Skies are mostly cloudy becoming overcast.
Temperatures are in the mid to upper 20s and warming.
Winds picked up out of the south/southeast overnight and are blowing 20-30mph with gusts to 35.
A weak wave moves through tonight that may offer a meager - if not high density - trace to two inches with another storm Tuesday into Wednesday that looks more promising (~5-10").
Today we'll be warm, windy, and overcast. Mountain temps will rise to the mid-30s or more with veering southwest winds averaging 25-30mph by late afternoon.

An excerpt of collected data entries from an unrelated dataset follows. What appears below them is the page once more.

(* ===== verification/NameFacts.v ===== *)
(** Correctness of the names of Names.v. *)

From S2P Require Import Prelude ApiTypes K8sTypes Names Examples.

Local Open Scope string_scope.

(** The names the objects, pods and volumes of a cluster are given. *)
Definition name_functions : list (string → option string) :=
  [getPodDiscoveryServiceName; getExternalServiceName; getCoordinatorPodName;
   getCoordinatorReplicaset; getWorkerReplicaSet; getCatalogConfigMapName; getCatalogVolName;
   getHTTPSSecretVolName; getHPAName; getCoordinatorContainerName; getCoordinatorConfigMapName;
   getCoordinatorConfigVolumeName; getWorkerContainerPrefix; getWorkerConfigMapName;
   getWorkerConfigVolumeName].

Definition name_prefixes : list string :=
  ["pod-discovery-"; "external-presto-svc-"; "coordinatorpod-"; "coordinatorreplicaset-";
   "workerreplicaset-"; "catalogconfig-"; "catalogvol-"; "httpssecret-"; "hpa-";
   "coordinatorcontainer-"; "coordinatorconfig-"; "coordinatorconfvol-"; "workerrcontainer-";
   "workerconfig-"; "workerconfvol-"].

Lemma name_functions_prefixes : name_functions = map short_name name_prefixes.
Proof. reflexivity. Qed.

Lemma name_prefixes_nodup : NoDup name_prefixes.
Proof. apply (bool_decide_unpack _). by vm_compute. Qed.

(** C35: the names of a cluster. With a UUID of eight bytes or more no name
    function panics, the fifteen names are distinct, and each fits the 63
    characters Kubernetes allows for a label or host name; with a shorter UUID
    every one of the functions panics. *)
Theorem cluster_names u :
  match mapM (λ f, f u) name_functions with
  | Some names => uuid_ok u ∧ NoDup names ∧ Forall (λ n, (1 <= String.length n <= 63)%nat) names
  | None => ¬ uuid_ok u ∧ Forall (λ f, f u = None) name_functions
  end.
Proof.
  rewrite name_functions_prefixes. destruct (decide (8 <= String.length u)%nat) as [Hu|Hu].
  - assert (mapM (λ f, f u) (map short_name name_prefixes)
            = Some (map (λ pre, pre ⊕ String.substring 0 8 u) name_prefixes)) as ->.
    { generalize name_prefixes as l. induction l as [|pre l IH]; [done|]. simpl.
      rewrite (short_name_ok _ _ Hu). simpl. by rewrite IH. }
    split; [done|]. split.
    + apply NoDup_fmap_2; [|apply name_prefixes_nodup]. intros a b Hab.
      by apply (append_inj_tail a b (String.substring 0 8 u) (String.substring 0 8 u) eq_refl) in Hab
        as [-> _].
    + apply Forall_map. apply Forall_forall. intros pre Hpre.
      rewrite length_append, length_substring_0 by done.
      assert (Forall (λ pre, (String.length pre <= 55)%nat) name_prefixes) as Hlen
        by (repeat constructor; vm_compute; lia).
      rewrite Forall_forall in Hlen. specialize (Hlen pre Hpre). lia.
  - assert (mapM (λ f, f u) (map short_name name_prefixes) = None) as ->
      by (unfold name_prefixes; simpl; rewrite !(short_name_panics _ _ Hu); reflexivity).
    split; [done|].
    apply Forall_map, Forall_forall. intros pre _. by apply short_name_panics.
Qed.

(** C36: two names are equal exactly when they are for the same purpose and the
    first eight bytes of the UUIDs agree: clusters whose UUIDs differ later only
    are given the same names for all their objects. *)
Theorem names_collide_iff f g u v :
  f ∈ name_functions → g ∈ name_functions → uuid_ok u → uuid_ok v →
  (f u = g v ↔ f = g ∧ slice_to 8 u = slice_to 8 v).
Proof.
  rewrite name_functions_prefixes.
  intros (a & -> & Ha)%list_elem_of_fmap (b & -> & Hb)%list_elem_of_fmap Hu Hv. split.
  - intros Heq. destruct (proj2 (short_name_is_Some a u) Hu) as [n Hn].
    destruct (short_name_inj a b u v n) as [-> ->]; [done|congruence|done].
  - intros [-> Hs]. unfold short_name. by rewrite Hs.
Qed.

Lemma names_collide_iff_witness :
  getHPAName "03f118d2-d399-4e66-8417-b5caa96988ec"
  = getHPAName "03f118d2-0000-4e66-8417-000000000000".
Proof.
  apply (names_collide_iff getHPAName getHPAName);
    [do 8 right; left|do 8 right; left|apply Nat.leb_le; reflexivity|apply Nat.leb_le; reflexivity|].
  split; reflexivity.
Defined.
(* ===== verification/Traces.v ===== *)
(** Changes of the cluster in traces, and the symbolic execution of programs.

    A change is a request that creates, updates or deletes an object other than
    the status of the Presto resource. [stage_post] states what every stage of
    Reconcile does whatever the responses it gets; ServiceStages.v and
    PodStages.v prove it stage by stage. *)

From S2P Require Import Prelude ApiTypes K8sTypes Names Config Catalog Pods Effects.
From S2P Require Import Status Services ConfigMaps ReplicaSets Hpa Reconcile.

(** ** Changes of the cluster *)

(** The requests that create, update or delete an object of the cluster other
    than the status of the Presto resource. *)
Definition child_write (r : req) : bool :=
  match r with
  | CreateService _ | CreateConfigMap _ | CreateReplicaSet _ | UpdateReplicaSet _
  | CreateHPA _ | UpdateHPA _ | DeleteHPA _ => true
  | _ => false
  end.

Definition changes (t : trace) : list req := filter (λ r, child_write r = true) (requests t).

(** The error a change was answered with, if any; an update or creation of an
    autoscaler tolerates AlreadyExists. *)
Definition change_error (e : event) : option goerror :=
  match e with
  | existT (CreateService _) x => x
  | existT (CreateConfigMap _) x => x
  | existT (CreateReplicaSet _) x => match x with inl e => Some e | inr _ => None end
  | existT (UpdateReplicaSet _) x => match x with inl e => Some e | inr _ => None end
  | existT (CreateHPA _) x => failed x
  | existT (UpdateHPA _) x => failed x
  | existT (DeleteHPA _) x => x
  | existT _ _ => None
  end.

Definition change_errors (t : trace) : list goerror := omap change_error t.

(** The same cluster: what the owner reference, the namespace and the spec of
    the children are taken from. *)
Definition same_cluster (p q : Presto) : Prop :=
  p_Name p = p_Name q ∧ p_Namespace p = p_Namespace q ∧ p_UID p = p_UID q ∧
  p_Uuid p = p_Uuid q ∧ Spec p = Spec q.

#[export] Instance same_cluster_equiv : Equivalence same_cluster.
Proof.
  split.
  - done.
  - intros p q (?&?&?&?&?). by repeat split.
  - intros p q r (?&?&?&?&?) (?&?&?&?&?). repeat split; congruence.
Qed.

(** The API server answers a status update with the stored resource. *)
Definition statusContract (E : contract) : Prop :=
  ∀ p p', E (UpdatePrestoStatus p) (inr p') → same_cluster p p'.

(** ** Lemmas on traces *)

Lemma changes_app t1 t2 : changes (t1 ++ t2) = changes t1 ++ changes t2.
Proof. unfold changes. by rewrite requests_app, filter_app. Qed.

Lemma changes_cons r x t :
  changes (ev r x :: t) = if child_write r then r :: changes t else changes t.
Proof.
  unfold changes, requests. simpl. rewrite filter_cons. simpl.
  by destruct (child_write r).
Qed.

Lemma change_errors_app t1 t2 : change_errors (t1 ++ t2) = change_errors t1 ++ change_errors t2.
Proof. apply omap_app. Qed.

Lemma change_errors_cons e t :
  change_errors (e :: t) =
  match change_error e with Some x => x :: change_errors t | None => change_errors t end.
Proof. unfold change_errors. simpl. by destruct (change_error e). Qed.

(** A trace without changes. *)
Definition quiet (t : trace) : Prop := changes t = [] ∧ change_errors t = [].

Lemma quiet_nil : quiet [].
Proof. done. Qed.

Lemma quiet_app t1 t2 : quiet t1 → quiet t2 → quiet (t1 ++ t2).
Proof.
  intros [H1 H2] [H3 H4]. split.
  - by rewrite changes_app, H1, H3.
  - by rewrite change_errors_app, H2, H4.
Qed.

Lemma quiet_cons r x t : child_write r = false → quiet t → quiet (ev r x :: t).
Proof.
  intros Hr [H1 H2]. split.
  - by rewrite changes_cons, Hr.
  - rewrite change_errors_cons, H2. by destruct r.
Qed.

#[export] Hint Resolve quiet_nil quiet_app : go.
#[export] Hint Extern 1 (quiet (ev _ _ :: _)) => apply quiet_cons; [done|] : go.

(** ** Symbolic execution *)

(** Expose the next request of a program. *)
Ltac prog_simpl :=
  cbv [mbind mret M_mbind M_mret M_bind M_ret prog_mbind prog_ret callM liftP liftO call
       recordEvent getPrestoObj putPrestoObj getLabels putLabels storeBack];
  cbn [prog_bind wp sh_presto sh_baseLabels ofOption].

(** The value on which the next step of a program depends. *)
Ltac scrutinee m :=
  lazymatch m with
  | prog_bind _ ?m' => scrutinee m'
  | ofOption ?x => x
  | match ?x with _ => _ end => x
  | (match ?x with _ => _ end) _ => x
  end.

(** One step: answer a request, or split on a response. *)
Ltac prog_step :=
  lazymatch goal with
  | |- wp _ ?m _ =>
    let x := scrutinee m in
    first [is_var x; destruct x | destruct x eqn:?]
  | |- ∀ _ : resp _, _ =>
    let x := fresh "x" in let Hx := fresh "Hx" in intros x Hx; cbn [resp] in x
  end; prog_simpl.

(** ** updateStatus *)

Lemma applyAction_inv a st st' u :
  applyAction a st = Some (st', u) →
  Uuid st' = default (Uuid st) (cu_clusterUUID a) ∧ u = action_updates a.
Proof.
  unfold applyAction. intros H.
  destruct (serviceFields _ _) as [[??]|]; [|done]. simpl in H.
  destruct (workerFields _ _) as [[[??]?]|]; [|done]. simpl in H.
  by injection H as <- <-.
Qed.

(** The outcome of a status update: no change of the cluster, the labels are
    kept, and so is the cluster when the update does not assign a UUID. *)
Definition status_post (E : contract) (a : ClusterUpdateAction) (s : shared)
    (t : trace) (o : outcome (bool * option goerror * shared)) : Prop :=
  quiet t ∧
  match o with
  | Returned (u, err, s') =>
    sh_baseLabels s' = sh_baseLabels s ∧
    (statusContract E → cu_clusterUUID a = None → same_cluster (sh_presto s) (sh_presto s')) ∧
    (err = None → u = action_updates a)
  | Panicked => True
  end.

Lemma updateStatus_spec E a s : wp E (updateStatus a s) (status_post E a s).
Proof.
  unfold updateStatus, getPresto. prog_simpl. intros r _.
  destruct r as [err|items]; prog_simpl; [by repeat split; eauto with go|].
  destruct (List.find _ items) as [p|] eqn:Hf; simpl.
  all: destruct (applyAction _ _) as [[st update]|] eqn:Ha; prog_simpl;
    [|by split; eauto with go].
  all: apply applyAction_inv in Ha as [Ha Hupd].
  all: destruct update; prog_simpl; repeat prog_step.
  all: split; [by eauto 8 with go|split; [done|split; [|done]]]; simpl.
  all: intros HE Hu; rewrite Hu in Ha; simpl in Ha; try done.
  apply HE in Hx0. etransitivity; [|exact Hx0]. by repeat split.
Qed.

(** ** Stages *)

(** An object of the cluster of [p]: in its namespace, labelled with its UUID
    and controlled by it. The owner is identified by its UID; its kind and API
    version are those of the resource in memory, which the client may leave
    empty when it decodes the answer to a status update. *)
Definition owned (p : Presto) (om : ObjectMeta) : Prop :=
  om_Namespace om = p_Namespace p ∧
  om_Labels om !! "clusterUUID"%string = Some (p_Uuid p) ∧
  ∃ o, om_OwnerReferences om = [o] ∧ or_Name o = p_Name p ∧ or_UID o = p_UID p ∧
       or_Controller o = Some true.

(** The first object of an answer to the request for the worker ReplicaSets of
    [p], and to a request for the autoscalers with its UUID. *)
Definition listed_workers (p : Presto) (t : trace) (rs : ReplicaSet) : Prop :=
  ∃ rest, ev (ListReplicaSets (p_Namespace p) (single_label (getWorkerPodLabel (p_Uuid p))))
            (inr (rs :: rest)) ∈ t.

Definition listed_hpa (p : Presto) (t : trace) (hpa : HorizontalPodAutoscaler) : Prop :=
  ∃ sel rest, sel !! "clusterUUID"%string = Some (p_Uuid p) ∧
    ev (ListHPAs (p_Namespace p) sel) (inr (hpa :: rest)) ∈ t.

(** The changes Reconcile may ask for after the requests of [t]. An object it
    updates or deletes is one that was listed for the cluster; the update of a
    ReplicaSet sets its replicas and nothing else, the update of an autoscaler
    is one of the version that was listed. *)
Definition allowed_change (p : Presto) (t : trace) (r : req) : Prop :=
  match r with
  | CreateService s => owned p (svc_ObjectMeta s)
  | CreateConfigMap cm => owned p (cm_ObjectMeta cm)
  | CreateReplicaSet rs =>
    owned p (rs_ObjectMeta rs) ∧ owned p (pt_ObjectMeta (rs_Template rs)) ∧
    rs_MatchLabels rs = om_Labels (pt_ObjectMeta (rs_Template rs))
  | UpdateReplicaSet rs =>
    countManaged p = true ∧
    ∃ rs0 count, listed_workers p t rs0 ∧ ws_Count (Worker (Spec p)) = Some count ∧
      rs = set_Replicas rs0 (Some count)
  | CreateHPA h =>
    owned p (hpa_ObjectMeta h) ∧ getHPAName (p_Uuid p) = Some (om_Name (hpa_ObjectMeta h)) ∧
    checkAutoscalingEnabled p = true
  | UpdateHPA h =>
    owned p (hpa_ObjectMeta h) ∧ getHPAName (p_Uuid p) = Some (om_Name (hpa_ObjectMeta h)) ∧
    checkAutoscalingEnabled p = true ∧
    ∃ h0, listed_hpa p t h0 ∧
      om_ResourceVersion (hpa_ObjectMeta h) = om_ResourceVersion (hpa_ObjectMeta h0)
  | DeleteHPA h => checkAutoscalingEnabled p = false ∧ listed_hpa p t h
  | _ => True
  end.

(** The kinds of changes. *)
Definition on_service (r : req) : bool :=
  match r with CreateService _ => true | _ => false end.
Definition on_config_map (r : req) : bool :=
  match r with CreateConfigMap _ => true | _ => false end.
Definition on_replicaset (r : req) : bool :=
  match r with CreateReplicaSet _ | UpdateReplicaSet _ => true | _ => false end.
Definition on_hpa (r : req) : bool :=
  match r with CreateHPA _ | UpdateHPA _ | DeleteHPA _ => true | _ => false end.

(** The shared label map carries the cluster UUID. *)
Definition labelled (s : shared) : Prop :=
  sh_baseLabels s !! "clusterUUID"%string = Some (p_Uuid (sh_presto s)).

(** What a stage does, whatever the responses: at most one change, of the kind
    [K] of the stage and allowed; an error answered to the change is the error of the stage; a
    stage that reports no error and no change made none and has seen [Ev]. *)
Definition stage_post (E : contract) (s : shared) (K : req → bool) (Ev : trace → Prop)
    (t : trace) (o : outcome (option goerror * bool * shared)) : Prop :=
  (length (changes t) <= 1)%nat ∧
  Forall (λ r, K r = true) (changes t) ∧
  (labelled s → Forall (allowed_change (sh_presto s) t) (changes t)) ∧
  match o with
  | Panicked => True
  | Returned (err, changed, s') =>
    (statusContract E → same_cluster (sh_presto s) (sh_presto s')) ∧
    sh_baseLabels s' !! "clusterUUID"%string = sh_baseLabels s !! "clusterUUID"%string ∧
    (∀ e, e ∈ change_errors t → err = Some e) ∧
    (changed = true → err = None → changes t ≠ []) ∧
    (err = None → changed = false → changes t = [] ∧ Ev t)
  end.

(** The computation a program runs next. *)
Ltac innermost m :=
  lazymatch m with
  | prog_bind _ ?m' => innermost m'
  | _ => m
  end.

(** Move the continuations of a program to the postcondition. *)
Ltac wp_focus :=
  repeat lazymatch goal with |- wp _ (prog_bind _ _) _ => apply wp_bind end.

(** A status update inside a stage. *)
Ltac use_updateStatus :=
  lazymatch goal with
  | |- wp _ ?m _ =>
    lazymatch innermost m with
    | updateStatus ?a ?s =>
      wp_focus; eapply wp_mono; [|apply (updateStatus_spec _ a s)];
      let t := fresh "ts" in let Hq := fresh "Hq" in let Hs := fresh "Hs" in
      intros t [[[? ?] ?]|] [Hq Hs]; prog_simpl
    end
  end.

(** Run a stage to its returns. *)
Ltac stage_run := prog_simpl; repeat (prog_step || use_updateStatus).

(** Compute the changes of a trace. *)
Ltac trace_simpl :=
  repeat match goal with H : quiet _ |- _ => destruct H as [? ?] end;
  rewrite ?app_nil_r;
  repeat (rewrite changes_cons || rewrite changes_app || rewrite change_errors_cons
          || rewrite change_errors_app);
  cbn [child_write change_error ev];
  repeat match goal with
  | H : failed ?x = _ |- context [failed ?x] => rewrite H
  | H : changes ?t = [] |- _ => rewrite H
  | H : change_errors ?t = [] |- _ => rewrite H
  end; cbn [app].

Lemma owned_new p n g lbls :
  lbls !! "clusterUUID"%string = Some (p_Uuid p) →
  owned p (newObjectMeta n g (p_Namespace p) lbls [getOwnerReference p]).
Proof. intros. split; [done|]. split; [done|]. by eexists. Qed.

#[export] Hint Resolve owned_new : go.

Lemma discovery_label_uuid u m :
  set_label (getPodDiscoveryServiceLabel u) m !! "clusterUUID"%string = m !! "clusterUUID"%string.
Proof. unfold set_label. by rewrite lookup_insert_ne. Qed.

Lemma external_label_uuid u m :
  set_label (getExternalServiceLabel u) m !! "clusterUUID"%string = m !! "clusterUUID"%string.
Proof. unfold set_label. by rewrite lookup_insert_ne. Qed.

Lemma coordinator_labels_uuid `{GoMapRange} u m :
  getCoordinatorPodLabels m u !! "clusterUUID"%string = m !! "clusterUUID"%string.
Proof. rewrite getCoordinatorPodLabels_eq. by rewrite lookup_insert_ne. Qed.

Lemma worker_labels_uuid `{GoMapRange} u m :
  getWorkerPodLabels m u !! "clusterUUID"%string = m !! "clusterUUID"%string.
Proof. rewrite getWorkerPodLabels_eq. by rewrite lookup_insert_ne. Qed.

Create Rewrite HintDb labels.
#[export] Hint Rewrite discovery_label_uuid external_label_uuid @coordinator_labels_uuid
  @worker_labels_uuid : labels.

(** Close the conditions of [stage_post] at a return of a stage. *)
Ltac stage_solve :=
  unfold stage_post; trace_simpl;
  change (changes []) with (@nil req); change (change_errors []) with (@nil goerror);
  repeat match goal with
  | H : _ ∧ (statusContract _ → _) ∧ _ |- _ => destruct H as (? & ? & ?)
  end;
  cbn [sh_presto sh_baseLabels length] in *;
  repeat match goal with
  | |- _ ∧ _ => split
  | |- (_ <= _)%nat => lia
  | |- statusContract _ → _ => intros
  | |- labelled _ → _ => intros
  | |- Forall _ [] => constructor
  | |- Forall _ (_ :: _) => constructor
  | |- True => exact I
  | |- ∀ _, _ ∈ [] → _ => intros ? Hin; by apply elem_of_nil in Hin
  | |- ∀ _, _ ∈ [_] → _ => intros ? Hin; apply list_elem_of_singleton in Hin; by subst
  | |- _ = true → _ = None → _ => by intros
  | |- _ = None → _ = false → _ => (by intros) || intros _ _
  | |- _ !! _ = _ !! _ =>
      repeat match goal with H : sh_baseLabels _ = _ |- _ => rewrite H; clear H end;
      by autorewrite with labels
  end; try done; eauto 3 with go.

(** The object of a change is one of the cluster. *)
Ltac allowed_solve :=
  unfold labelled in *; cbn [allowed_change];
  repeat split; try done; try (apply owned_new; by autorewrite with labels).

(** *** What a stage that changes nothing has seen *)

Definition service_seen (p : Presto) (kv : string * string) (t : trace) : Prop :=
  ∃ s l, ev (ListServices (p_Namespace p) (single_label kv)) (inr (s :: l)) ∈ t.

Definition config_seen (p : Presto) (getName : string → option string) (t : trace) : Prop :=
  ∃ sel items n cm, getName (p_Uuid p) = Some n ∧
    ev (ListConfigMaps (p_Namespace p) sel) (inr items) ∈ t ∧
    cm ∈ items ∧ om_Name (cm_ObjectMeta cm) = n.

Definition replicaset_seen (p : Presto) (kv : string * string) (t : trace) : Prop :=
  ∃ rs l, ev (ListReplicaSets (p_Namespace p) (single_label kv)) (inr (rs :: l)) ∈ t.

Snow surface conditions: soft settled powder on the northerly aspects...melt-freeze crusts on the east>south>west parts of the compass.
Feathers of 2-4mm surface hoar, formed over the weekend, were commonplace yesterday, but now will be destroyed by the wind, sitting intact in sheltered terrain, or sitting beneath shallow new wind drifts...just waiting for a trigger.
Surface hoar noted on nearly all aspects and elevations yesterday (Calder)
The third of a party of three, while traversing high along the Mill B South and Mineral Fork ridgeline, triggered and was briefly caught and carried in an estimated 12-18" deep and 100' wide soft slab avalanche. The initial avalanche in turn sympathetically triggered a similar one, estimated to be 400' wide...and perhaps another one or more along the ridgeline heading north. These avalanches are on steep west to southwest facing slopes at 10,200'.
The failure plane most likely involves a facet/crust combination formed Wednesday/Thursday during the quick window of high pressure and survived the punishing pre-frontal southwest winds. (Photo 1, 2 - Sheehan)
In Banana Days of Big Cottonwood, a skier was reportedly chased down the steep, confined slope by cornice fall but was a non-event.
On a lower east facing slope on Grandview Peak in upper City Creek, a snowmobiler triggered a small soft slab avalanche.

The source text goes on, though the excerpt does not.